Three years ago, truck drivers began filing wage theft complaints related to misclassification. As of the end of 2013, more than 400 port drivers have filed wage and hour claims with the California Labor Commission, worth an estimated $50 million in back pay and damages.

Last April, TTSI workers Alex Paz and Faviel Alvarenga filed a complaint over hazardous working conditions. The plaintiff explained, “There is so much dust at the yard that drivers have problems breathing. Drivers have experienced nosebleeds and other effects when in the truck yard to the point where some drivers wear dust masks to protect themselves.” Sanitation was also an issue, with dirty portable toilets and lack of toilet paper.

Alex Paz alleges he was fired by TTSI last May in retaliation for his legal efforts.

Despite the overwhelming evidence and legal struggles, conditions for port drivers continue to worsen. A large majority of these workers are immigrants. They continue to operate under conditions of overexploitation and continuous intimidation in a largely unregulated environment.

Most of them work at least six days a week, more than 10 hours a day. Pay is on a per-container basis, no matter how long delivery takes. “Sometimes one container can take you 7 to 10 hours,” explained Martinez. “They only pay you for that container,” not for the time. Delivery of one container is paid $48 average.

These conditions are made possible and in fact facilitated by the action of the trade unions and their full support of the Democratic Party and its anti-workers policies.

The current strike is the fourth work action in a year. The common characteristic of these protests is their toothless length of 24-48 hours. Employers are fully content with such practices, which not only have no substantial effect on ongoing operations; they isolate, disarm and demoralize workers into accepting increasingly unfavorable conditions.

While no end to the current strike was announced, its basic function designed by its organizers, the International Brotherhood of Teamsters (affiliated to Change to Win Federation), is to recruit and feed off much-needed dues-paying members at a time when union membership is in consistent decline, while reassuring employers that the union will accept imposed conditions.

The strike is happening in concurrence with the closure of some of the terminals for the observance of a labor holiday called “Bloody Thursday,” celebrated by longshoremen in memory of the 1934 San Francisco general strike.

This is no coincidence. Almost 20,000 West Coast dock workers are working, as of July 1, without a contract. At the time of this writing, the International Longshore and Warehouse Union (ILWU) has refused to support the truck drivers’ struggle.
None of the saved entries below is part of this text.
(** C6: for every successful forecast whose timestamp, temperature,
    humidity and precipitation arrays all have length [n],
    [fetch_weather_data] returns a table of exactly [n] rows whose
    [i]-th row holds the [i]-th timestamp, temperature, humidity and
    precipitation, and the name [get_coordinates] resolved. *)
Theorem fetch_weather_data_zip (s : State) (n : nat) :
  List.length times = n -> List.length ts = n ->
  List.length temperature = n -> List.length humidity = n ->
  List.length precip = n ->
  exists df s',
    fetch_weather_data location_name days env s = (Ok df, s') /\
    columns df = weather_columns /\
    List.length (rows df) = n /\
    forall i, (i < n)%nat ->
      nth i (rows df) []
      = [PyTime (nth i ts 0); PyFloat (Finite (nth i temperature 0%Q));
         PyFloat (Finite (nth i humidity 0%Q));
         PyFloat (Finite (nth i precip 0%Q));
         snd (resolved env location_name)].
Proof.
  intros _ Hts Htl Hhl Hpl.
  destruct (fetch_weather_data_frame s) as [s1 ->].
  unfold pd_DataFrame, floats. cbn [index_length forallb].
  rewrite !length_map, Hts, Htl, Hhl, Hpl, Nat.eqb_refl. cbn [andb].
  eexists. eexists. split; [reflexivity|].
  cbn [setitem_scalar columns rows map fst]. split; [reflexivity|]. split.
  - now rewrite !length_map, length_seq.
  - intros i Hi. rewrite map_map.
    rewrite (nth_map_lt _ _ _ 0%nat) by now rewrite length_seq.
    rewrite seq_nth by exact Hi. cbn.
    rewrite (nth_map_lt PyTime _ _ 0) by lia.
    rewrite !(nth_map_lt (fun q => PyFloat (Finite q)) _ _ 0%Q) by lia.
    reflexivity.
Qed.

End Forecast.
End WeatherNormalizer.

(** ** MockStockGenerator *)

Lemma cumsum_from_length (xs : list float) :
  forall acc, List.length (cumsum_from acc xs) = List.length xs.
Proof.
  induction xs as [|x xs IH]; intros acc; simpl; [reflexivity|].
  now rewrite IH.
Qed.

Lemma np_cumsum_length (xs : list float) :
  List.length (np_cumsum xs) = List.length xs.
Proof.
  destruct xs as [|x xs]; simpl; [reflexivity|].
  now rewrite cumsum_from_length.
Qed.



(** A range that fits is the range of the daily dates. *)
Lemma pd_date_range_fits (t : Timestamp) (periods : Z) :
  0 <= periods -> date_range_fits t periods = true ->
  pd_date_range t periods
  = Ok (map (fun i => t - (periods - 1 - Z.of_nat i) * DAY)
          (seq 0 (Z.to_nat periods))).
Proof.
  intros Hperiods Hfits. unfold pd_date_range. rewrite Hfits.
  unfold date_range_fits in Hfits.
  apply andb_prop in Hfits as [Hfits Hfirst].
  apply andb_prop in Hfits as [Hend _]. rewrite Hend. cbn [negb].
  replace (periods <? 0) with false by (symmetry; apply Z.ltb_ge; lia).
  replace (UINT64_MAX <? periods) with false; [reflexivity|].
  symmetry. apply Z.ltb_ge.
  unfold in_bounds in Hend, Hfirst.
  apply andb_prop in Hend as [_ Hend]. apply Z.leb_le in Hend.
  apply andb_prop in Hfirst as [Hfirst _]. apply Z.leb_le in Hfirst.
  unfold Timestamp_min, Timestamp_max, UINT64_MAX, DAY, SECOND in *.
  change (2 ^ 63) with 9223372036854775808 in *.
  change (2 ^ 64) with 18446744073709551616. lia.
Qed.

Lemma ranges_fit_cons (env : Env) (cr : nat) (symbol : string)
  (symbols : list string) (days : Z) :
  ranges_fit env cr (symbol :: symbols) days
  = date_range_fits (clock env cr) days
    && ranges_fit env (S cr) symbols days.
Proof.
  unfold ranges_fit. cbn [List.length seq forallb].
  rewrite Nat.add_0_r. f_equal.
  rewrite <- seq_shift, forallb_map_eq. apply forallb_pointwise.
  intros k. now rewrite Nat.add_succ_r.
Qed.

Section MockStockGenerator.
Variable env : Env.
Variable days : Z.
Hypothesis days_nonnegative : 0 <= days.

Lemma mock_prices_length (rd : nat) (symbol : string) (n : nat) :
  List.length (mock_prices env rd symbol n) = n.
Proof.
  unfold mock_prices, draws.
  now rewrite length_map, np_cumsum_length, !length_map, length_seq.
Qed.


Lemma mock_symbol_run (s : State) (data : list DataFrame)
  (symbol : string) :
  date_range_fits (clock env (clock_reads s)) days = true ->
  mock_symbol days data symbol env s
  = (Ok (data ++ [mock_frame env (clock_reads s) (random_draws s) symbol
                    days])%list,
     {| stdout := stdout s;
        clock_reads := S (clock_reads s);
        random_draws := (random_draws s + Z.to_nat days)%nat |}).
Proof.
  intros Hfits.
  unfold mock_symbol, bind, datetime_now, lift, ret, np_random_randn.
  cbn [stdout clock_reads random_draws].
  rewrite (pd_date_range_fits _ _ days_nonnegative Hfits).
  destruct (Z.ltb_spec days 0) as [Hneg|_]; [lia|].
  cbn [stdout clock_reads random_draws].
  unfold pd_DataFrame. cbn [index_length forallb].
  fold (draws env (random_draws s) (Z.to_nat days)).
  fold (mock_prices env (random_draws s) symbol (Z.to_nat days)).
  rewrite !length_map, length_seq, mock_prices_length, !Nat.eqb_refl.
  reflexivity.
Qed.

(** Every symbol takes one reading of the clock and [days] draws. *)
Lemma for_each_mock_symbol (symbols : list string) :
  forall (data : list DataFrame) (s : State),
    ranges_fit env (clock_reads s) symbols days = true ->
    for_each symbols (mock_symbol days) data env s
    = (Ok (data ++ mock_frames env (clock_reads s) (random_draws s) symbols
                     days)%list,
       {| stdout := stdout s;
          clock_reads := (clock_reads s + List.length symbols)%nat;
          random_draws := (random_draws s
                           + List.length symbols * Z.to_nat days)%nat |}).
Proof.
  induction symbols as [|symbol symbols IH]; intros data s Hfits.
  - cbn. unfold ret. rewrite app_nil_r, !Nat.add_0_r. now destruct s.
  - rewrite ranges_fit_cons in Hfits.
    apply andb_prop in Hfits as [Hfirst Hrest].
    cbn [for_each]. unfold bind. rewrite mock_symbol_run by exact Hfirst.
    rewrite IH by exact Hrest.
    cbn [stdout clock_reads random_draws mock_frames List.length].
    rewrite <- app_assoc. cbn [app]. f_equal. f_equal; [lia|].
    cbn [Nat.mul]. symmetry. apply Nat.add_assoc.
Qed.

(** A walk whose first range does not fit stops at its first symbol. *)
Lemma mock_symbol_raises (s : State) (data : list DataFrame)
  (symbol : string) (e : exn) :
  pd_date_range (clock env (clock_reads s)) days = Raise e ->
  mock_symbol days data symbol env s
  = (Raise e, {| stdout := stdout s;
                 clock_reads := S (clock_reads s);
                 random_draws := random_draws s |}).
Proof.
  intros Hrange.
  unfold mock_symbol, bind, datetime_now, lift.
  cbn [stdout clock_reads random_draws]. now rewrite Hrange.
Qed.

Lemma mock_frames_aligned (symbols : list string) :
  forall cr rd,
    Forall (aligned stock_columns) (mock_frames env cr rd symbols days).
Proof.
  induction symbols as [|symbol symbols IH]; intros cr rd; simpl.
  - constructor.
  - constructor; [|apply IH]. split; [reflexivity|].
    cbn. apply Forall_forall. intros row Hin.
    apply in_map_iff in Hin as (i & <- & _). reflexivity.
Qed.



End MockStockGenerator.


Section Determinism.
Variables env1 env2 : Env.
Hypothesis same_draws : forall n, randn_stream env1 n = randn_stream env2 n.
Hypothesis same_clock : forall n, clock env1 n = clock env2 n.

Lemma mock_symbol_in_step (days : Z) (data : list DataFrame)
  (symbol : string) (s1 s2 : State) :
  in_step s1 s2 ->
  fst (mock_symbol days data symbol env1 s1)
  = fst (mock_symbol days data symbol env2 s2) /\
  in_step (snd (mock_symbol days data symbol env1 s1))
    (snd (mock_symbol days data symbol env2 s2)).
Proof.
  intros [Hc Hr].
  unfold mock_symbol, bind, datetime_now, lift, ret, np_random_randn.
  rewrite Hc, same_clock.
  destruct (pd_date_range (clock env2 (clock_reads s2)) days) as [dates|e].
  2:{ split; [reflexivity|]. split; cbn; congruence. }
  destruct (days <? 0).
  { split; [reflexivity|]. split; cbn; congruence. }
  cbn [random_draws clock_reads stdout]. rewrite Hr.
  rewrite (map_ext _ _ (fun i => same_draws (random_draws s2 + i))).
  match goal with
  | |- context [pd_DataFrame ?d] => destruct (pd_DataFrame d) as [df|e]
  end; (split; [reflexivity|]; split; cbn; congruence).
Qed.

Lemma for_each_mock_symbol_in_step (days : Z) (symbols : list string) :
  forall (data : list DataFrame) (s1 s2 : State),
    in_step s1 s2 ->
    fst (for_each symbols (mock_symbol days) data env1 s1)
    = fst (for_each symbols (mock_symbol days) data env2 s2).
Proof.
  induction symbols as [|symbol symbols IH]; intros data s1 s2 Hstep.
  - reflexivity.
  - cbn [for_each]. unfold bind.
    destruct (mock_symbol_in_step days data symbol s1 s2 Hstep)
      as [Hfst Hsnd].
    destruct (mock_symbol days data symbol env1 s1) as [r1 t1].
    destruct (mock_symbol days data symbol env2 s2) as [r2 t2].
    cbn [fst snd] in Hfst, Hsnd. subst r2.
    destruct r1 as [data'|e]; [|reflexivity].
    now apply IH.
Qed.

(** C9, as the code has it: two runs of [generate_mock_stock_data] on the
    same symbols and day-count that take the same draws from the generator
    and the same readings from the clock return identical results. *)
Theorem generate_mock_stock_data_deterministic (symbols : list string)
  (days : Z) (s1 s2 : State) :
  clock_reads s1 = clock_reads s2 ->
  random_draws s1 = random_draws s2 ->
  fst (generate_mock_stock_data symbols days env1 s1)
  = fst (generate_mock_stock_data symbols days env2 s2).
Proof.
  intros Hc Hr. unfold generate_mock_stock_data, bind, lift.
  pose proof (for_each_mock_symbol_in_step days symbols [] s1 s2
                (conj Hc Hr)) as Hloop.
  destruct (for_each symbols (mock_symbol days) [] env1 s1) as [r1 t1].
  destruct (for_each symbols (mock_symbol days) [] env2 s2) as [r2 t2].
  cbn [fst] in Hloop. subst r2. now destruct r1.
Qed.
End Determinism.

(** ** DashboardAggregator *)

Lemma traverse_as_float (prices : list Q) :
  traverse as_float (floats prices) = Ok (map Finite prices).
Proof. unfold floats. now apply traverse_map_ok. Qed.

Lemma iloc_last_snoc {A : Type} (l : list A) (x : A) :
  iloc_last (l ++ [x])%list = Ok x.
Proof. unfold iloc_last. now rewrite rev_unit. Qed.









(** Tables of prices. *)

Lemma traverse_total {A B : Type} (f : A -> result B) (P : A -> B -> Prop)
  (l : list A) :
  (forall x, In x l -> exists y, f x = Ok y /\ P x y) ->
  exists ys, traverse f l = Ok ys /\ Forall2 P l ys.
Proof.
  induction l as [|x l IH]; intros Hall.
  - exists []. split; [reflexivity|constructor].
  - destruct (Hall x (or_introl eq_refl)) as (y & Hy & Py).
    destruct IH as (ys & Hys & Pys).
    { intros z Hz. apply Hall. now right. }
    exists (y :: ys). cbn. rewrite Hy, Hys. split; [reflexivity|].
    now constructor.
Qed.

Lemma Forall2_length_eq {A B : Type} (P : A -> B -> Prop) (l : list A)
  (l' : list B) :
  Forall2 P l l' -> List.length l = List.length l'.
Proof. induction 1; cbn; congruence. Qed.

Lemma insert_key_In (k x : string) (l : list string) :
  In k (insert_key x l) <-> k = x \/ In k l.
Proof.
  induction l as [|h t IH]; cbn.
  - intuition.
  - destruct (String.compare x h) eqn:E; cbn.
    + apply String.compare_eq_iff in E. subst h. intuition.
    + intuition.
    + rewrite IH. intuition.
Qed.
Moreover, as of Tuesday, the ILWU agreed to extend the expired contract until the weekend.

Both the Teamsters and ILWU bureaucracies are well aware of the danger posed to their relations with the employers by a unification of workers across different sectors. Through these one and two-day strikes, the unions are seeking to isolate, control and muffle workers, and prevent any unified industrial struggle.
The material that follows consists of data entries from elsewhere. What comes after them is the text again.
(** C10.  In every state of the page, [updateMap] takes the markers and
    circles of the previous call off the map and shows the hospitals of
    the list up to the first one whose coordinates or load are not
    numbers, where Leaflet throws and the call ends.  Afterwards the
    markers on the map are those of the tracking array, each once, one
    for every hospital shown and in the order of the list, and likewise
    the circles: the hospital at position [k] has its circle and its
    marker at position [k].  The call returns exactly when every hospital
    of the list is shown, and then every hospital has one marker and one
    circle. *)
Theorem updateMap_one_marker_one_circle
    (hospitals : list Hospital) (surgeData : SurgeData) (st : page) :
  reachable toFixed num_to_string st →
  let st' := state_of (updateMap hospitals surgeData st) in
  let predictionMap := predictionMap_of (predictions_of surgeData st) in
  let done := displayed predictionMap hospitals in
  (∀ i, i ∈ hospitalMarkers st ∨ i ∈ surgeCircles st → i ∉ on_map st')
  ∧ length (hospitalMarkers st') = length done
  ∧ length (surgeCircles st') = length done
  ∧ NoDup (hospitalMarkers st')
  ∧ NoDup (surgeCircles st')
  ∧ shown is_marker st' = list_to_set (hospitalMarkers st')
  ∧ shown is_circle st' = list_to_set (surgeCircles st')
  ∧ (∀ k hospital, done !! k = Some hospital →
       ∃ circle marker,
         surgeCircles st' !! k = Some circle
         ∧ layers st' !! circle = Some (circle_for predictionMap hospital)
         ∧ hospitalMarkers st' !! k = Some marker
         ∧ layers st' !! marker = Some (marker_for predictionMap hospital))
  ∧ (updateMap hospitals surgeData st = Returns st' ↔ done = hospitals)
  ∧ (Forall (λ h, displayable predictionMap h = true) hospitals →
     done = hospitals).
Proof.
  intros Hreach st' predictionMap done.
  pose proof (reachable_tracked st Hreach) as Hst.
  pose proof (tracked_updateMap hospitals surgeData st Hst) as Hst'.
  fold st' in Hst'. destruct Hst' as [H1 H2 H3 H4 H5 H6].
  destruct (updateMap_state hospitals surgeData st) as [Hfold Hret].
  fold predictionMap st' in Hfold, Hret. fold done in Hfold, Hret.
  pose proof (foldl_show_length predictionMap done (clear_layers st))
    as [HlenM HlenC].
  rewrite <- Hfold in HlenM, HlenC.
  rewrite clear_layers_eq in HlenM, HlenC; simpl in *.
  split; [|split; [done|split; [done|split; [done|split; [done|
    split; [done|split; [done|split; [|split; [done|]]]]]]]]].
  - intros i Hi Hon.
    destruct Hst as [S1 S2 S3 S4 _ _].
    assert (i ∈ shown is_marker st ∨ i ∈ shown is_circle st) as Hin.
    { rewrite S3, S4, !elem_of_list_to_set. exact Hi. }
    assert (i ≤ lastId st)%nat as Hle.
    { apply S1, S2.
      destruct Hin as [Hin|Hin]; by apply elem_of_shown in Hin as [? _]. }
    rewrite Hfold in Hon. apply foldl_show_on_map in Hon.
    rewrite clear_layers_eq in Hon; simpl in Hon.
    destruct Hon as [Hon|Hon]; [|lia].
    rewrite !elem_of_difference, !elem_of_list_to_set in Hon. tauto.
  - intros k hospital Hk.
    destruct (foldl_show_lookup predictionMap done (clear_layers st)
                k hospital Hk) as (c & m & Hc & Hlc & Hm & Hlm).
    rewrite <- Hfold in Hc, Hlc, Hm, Hlm.
    rewrite clear_layers_eq in Hc, Hm; simpl in *.
    by exists c, m.
  - apply displayed_all.
Qed.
There is fear within political and corporate circles that, should workers mobilize beyond the control of the unions, this could effectively paralyze the entire economy. More than 40 percent of imports coming into the US pass through California ports.
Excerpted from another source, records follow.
(** Numbers beyond what a double holds exactly: a numeral above 2^53 reads
    as the nearest double, a sum of sixteen digits comes back as the
    rendering of the nearest double, and an offset of 2^63 is refused by
    the engine. *)
Example number_tests :
  JS.parseInt "9007199254740993" = Some 9007199254740992
  /\ offset_of (Some "9223372036854775807") = 9223372036854775808
  /\ (JS.Number (9007199254740993 # 100) == 9007199254740994 # 100)%Q
  /\ JS.Number (999999999999999 # 100) = 999999999999999 # 100
  /\ (JS.Number (1 # 10) == 1 # 10)%Q
  /\ (exists e s,
        historiesRouter_get (ret tt)
          {| ctx := Sample.alice_context
                      (Sample.request (Some "Bearer alice-token") "alice" ""
                         (paging "10" "9223372036854775808") JS.JNull);
             world := Sample.world |}
        = Thrown e s).
Proof.
  repeat split; try (vm_compute; reflexivity).
  do 2 eexists. vm_compute. reflexivity.
Qed.

(** middleware/firebaseAuth.test.ts, "authorization header parsing". *)
Example header_tests :
  JS.split " " "Bearer abc123token" = ["Bearer"; "abc123token"]
  /\ JS.split " " "Basic abc123" = ["Basic"; "abc123"]
  /\ JS.split " " "Bearer" = ["Bearer"].
Proof. repeat split. Qed.

(** lib/serializers.test.ts, "serializeHistory" and "isValidDatetime", with
    the dates of the test read by [new Date]. *)
Example serializer_tests :
  new_Date_of Sample.runtime "2024-01-15T10:30:00.000Z" = Some 1705314600000
  /\ new_Date_of Sample.runtime "2024-01-15T11:00:00.000Z" = Some 1705316400000
  /\ serializeHistory
       {| histories.id := "uuid-1"; histories.user_id := "user-1";
          histories.datetime := 1705314600000; histories.value := 4250;
          histories.created_at := Some 1705314600000;
          histories.updated_at := Some 1705316400000 |}
     = {| History.id := "uuid-1"; History.user_id := "user-1";
          History.datetime := "2024-01-15T10:30:00.000Z";
          History.value := 4250 # 100;
          History.created_at := Some "2024-01-15T10:30:00.000Z";
          History.updated_at := Some "2024-01-15T11:00:00.000Z" |}
  /\ (4250 # 100 == 425 # 10)%Q
  /\ isValidDatetime Sample.runtime "2024-01-15T10:30:00.000Z" = true
  /\ isValidDatetime Sample.runtime "2024-01-15" = true
  /\ isValidDatetime Sample.runtime "2024-01-15T10:30:00" = true
  /\ isValidDatetime Sample.runtime "not-a-date" = false
  /\ isValidDatetime Sample.runtime "" = false
  /\ isValidDatetime Sample.runtime "hello world" = false.
Proof. repeat split. Qed.

(** The calendar of [toISOString] inverts [MakeDay] on every day from 1970
    to 2039 and around the turns of centuries, and the rendering of an
    instant parses back to it. *)
Example calendar_tests :
  JS.civil 25566 = (2039, 12, 31)
  /\ every_day (Z.to_nat 25567) 0
       (fun day =>
          let '(y, m, d) := JS.civil day in
          (JS.MakeDay y m d =? day) && (1 <=? m) && (m <=? 12)
          && (1 <=? d) && (d <=? JS.DaysInMonth y m)) = true
  /\ map JS.civil [-25509; -25508; 11016; 11017; 47540; 47541; -719528; -719529]
     = [(1900, 2, 28); (1900, 3, 1); (2000, 2, 29); (2000, 3, 1);
        (2100, 2, 28); (2100, 3, 1); (0, 1, 1); (-1, 12, 31)]
  /\ map (fun '(y, m, d) => JS.MakeDay y m d)
       [(1900, 2, 28); (1900, 3, 1); (2000, 2, 29); (2000, 3, 1);
        (2100, 2, 28); (2100, 3, 1); (0, 1, 1); (-1, 12, 31)]
     = [-25509; -25508; 11016; 11017; 47540; 47541; -719528; -719529]
  /\ map (fun t => JS.Date_parse (fun _ => None) (fun t => t) (JS.toISOString t))
       [0; -1; 1705314600000; 951782400000; -62198755200000; 8640000000000000;
        -8640000000000000]
     = map Some
         [0; -1; 1705314600000; 951782400000; -62198755200000; 8640000000000000;
          -8640000000000000].
Proof.
  split; [reflexivity|].
  split; [vm_compute; reflexivity|].
  repeat split.
Qed.

(** [GET /api/v1/histories/total] without an Authorization header. *)
Example total_is_public :
  exists s',
    fetch (total_route Sample.runtime)
      (Sample.request None "" "" Sample.no_query JS.JNull) Sample.world
    = Returned (answer (DTotal (14250 # 100)) 200 (now Sample.world)) s'.
Proof. eexists. reflexivity. Qed.

(* ================================================================== *)
(** ** Further properties of the handlers and of the configuration *)
(* ================================================================== *)

Section Gate.
Variable rt : Runtime.

(** *** The authentication middleware, for every request *)

Lemma gate_refuses (next : M unit) (s : State) (token : string) :
  bearer (req (ctx s)) token ->
  (isTestMode rt = true \/ exists e, cachedVerifier_verify rt token = inl e) ->
  firebaseAuthMiddleware rt next s
  = Returned (Some (failure "Invalid or expired Firebase token" 401 (now (world s)))) s.
Proof.
  intros (h & Hh & H0 & H1 & Htok) Hbad.
  unfold firebaseAuthMiddleware. unfold bind at 1. unfold context. rewrite Hh.
  destruct h as [|a r]; [discriminate H0|].
  rewrite H0, H1. cbn [negb orb String.eqb].
  destruct (String.eqb_spec token "") as [->|_]; [congruence|].
  replace (("Bearer" =? "Bearer")%string) with true by reflexivity.
  cbn [negb orb].
  unfold try_catch at 1, verifyIdToken.
  destruct (isTestMode rt) eqn:Htest.
  - reflexivity.
  - destruct Hbad as [Hbad|(e & He)]; [discriminate Hbad|].
    rewrite He. reflexivity.
Qed.

(** The middleware either admits the request or answers it with 401 or 403
    in the state it was called in, whatever [next] is. *)
Lemma gate_decides (s : State) :
  (exists token d,
      bearer (req (ctx s)) token /\ verified rt token d /\ isAnonymousUser rt d = false)
  \/ (exists msg st,
         (st = 401 \/ st = 403)
         /\ forall next,
              firebaseAuthMiddleware rt next s
              = Returned (Some (failure msg st (now (world s)))) s).
Proof.
  assert (Hfmt : forall h,
             authorization (req (ctx s)) = Some h ->
             (h = ""
              \/ nth_error (JS.split " " h) 0 = None
              \/ nth_error (JS.split " " h) 1 = None
              \/ (exists ty tok, nth_error (JS.split " " h) 0 = Some ty
                                 /\ nth_error (JS.split " " h) 1 = Some tok
                                 /\ (ty <> "Bearer" \/ tok = ""))) ->
             exists msg st,
               (st = 401 \/ st = 403)
               /\ forall next,
                    firebaseAuthMiddleware rt next s
                    = Returned (Some (failure msg st (now (world s)))) s).
  { intros h Hh Hbad.
    destruct h as [|a r].
    { exists "Authorization header required", 401. split; [now left|].
      intros next. unfold firebaseAuthMiddleware. unfold bind at 1. unfold context.
      now rewrite Hh. }
    exists "Invalid authorization format. Use: Bearer <token>", 401.
    split; [now left|]. intros next.
    unfold firebaseAuthMiddleware. unfold bind at 1. unfold context. rewrite Hh.
    destruct Hbad as [E|[E|[E|(ty & tok & E0 & E1 & Hor)]]].
    - discriminate E.
    - now rewrite E.
    - rewrite E. now destruct (nth_error _ 0).
    - rewrite E0, E1. destruct Hor as [Hty| ->].
      + destruct (String.eqb_spec ty "Bearer") as [E|_]; [contradiction|]. reflexivity.
      + now rewrite orb_true_r. }
  destruct (authorization (req (ctx s))) as [h|] eqn:Hh.
  2:{ right. exists "Authorization header required", 401. split; [now left|].
      intros next. unfold firebaseAuthMiddleware. unfold bind at 1. unfold context.
      now rewrite Hh. }
  destruct (nth_error (JS.split " " h) 0) as [type|] eqn:E0;
    [|right; apply (Hfmt h eq_refl); auto].
  destruct (nth_error (JS.split " " h) 1) as [token|] eqn:E1;
    [|right; apply (Hfmt h eq_refl); auto].
  destruct (String.eqb_spec type "Bearer") as [->|Hty];
    [|right; apply (Hfmt h eq_refl); do 3 right; exists type, token; auto].
  destruct (String.eqb_spec token "") as [->|Htok];
    [right; apply (Hfmt h eq_refl); do 3 right; exists "Bearer", ""; auto|].
  assert (Hb : bearer (req (ctx s)) token) by (exists h; auto).
  destruct (isTestMode rt) eqn:Htest.
  { right. exists "Invalid or expired Firebase token", 401. split; [now left|].
    intros next. apply (gate_refuses next s token Hb). now left. }
  destruct (cachedVerifier_verify rt token) as [e|d] eqn:Hver.
  { right. exists "Invalid or expired Firebase token", 401. split; [now left|].
    intros next. apply (gate_refuses next s token Hb). right. now exists e. }
  destruct (isAnonymousUser rt d) eqn:Hanon.
  - right. exists "Anonymous users cannot access this resource", 403. split; [now right|].
    intros next.
    unfold firebaseAuthMiddleware. unfold bind at 1. unfold context.
    rewrite Hh. destruct h as [|a r]; [discriminate E0|].
    rewrite E0, E1. cbn [negb orb String.eqb].
    destruct (String.eqb_spec token "") as [->|_]; [congruence|].
    replace (("Bearer" =? "Bearer")%string) with true by reflexivity.
    cbn [negb orb].
    unfold try_catch at 1, verifyIdToken. rewrite Htest, Hver. unfold bind at 1.
    cbn [lift ret]. rewrite Hanon. reflexivity.
  - left. exists token, d. split; [exact Hb|]. split; [now split|]. exact Hanon.
Qed.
This explains why the political establishment deployed the services of Rep. Janice Hahn, a Democrat, who pontificated at a news conference about “the right to negotiate fair wages, medical security and respect on the job.”

A supporter of Obama’s policies of war and homeland security, Hahn was elevated to her congressional position through the support of the AFL-CIO, California Governor Jerry Brown, California Senator Dianne Feinstein and House Minority Leader Nancy Pelosi. She has made a career protecting the interests of port employers.

Obama, who has already intervened to block a strike by Philadelphia commuter rail workers, would no doubt follow the lead of his Republican predecessor—who invoked the anti-labor Taft-Hartley Act against West Coast dock workers in 2002—if the struggle were expanded.

The fight to defend the conditions of port workers will require the development of an industrial and political movement that is independent of the pro-company unions, the Democratic Party, and the profit system they defend.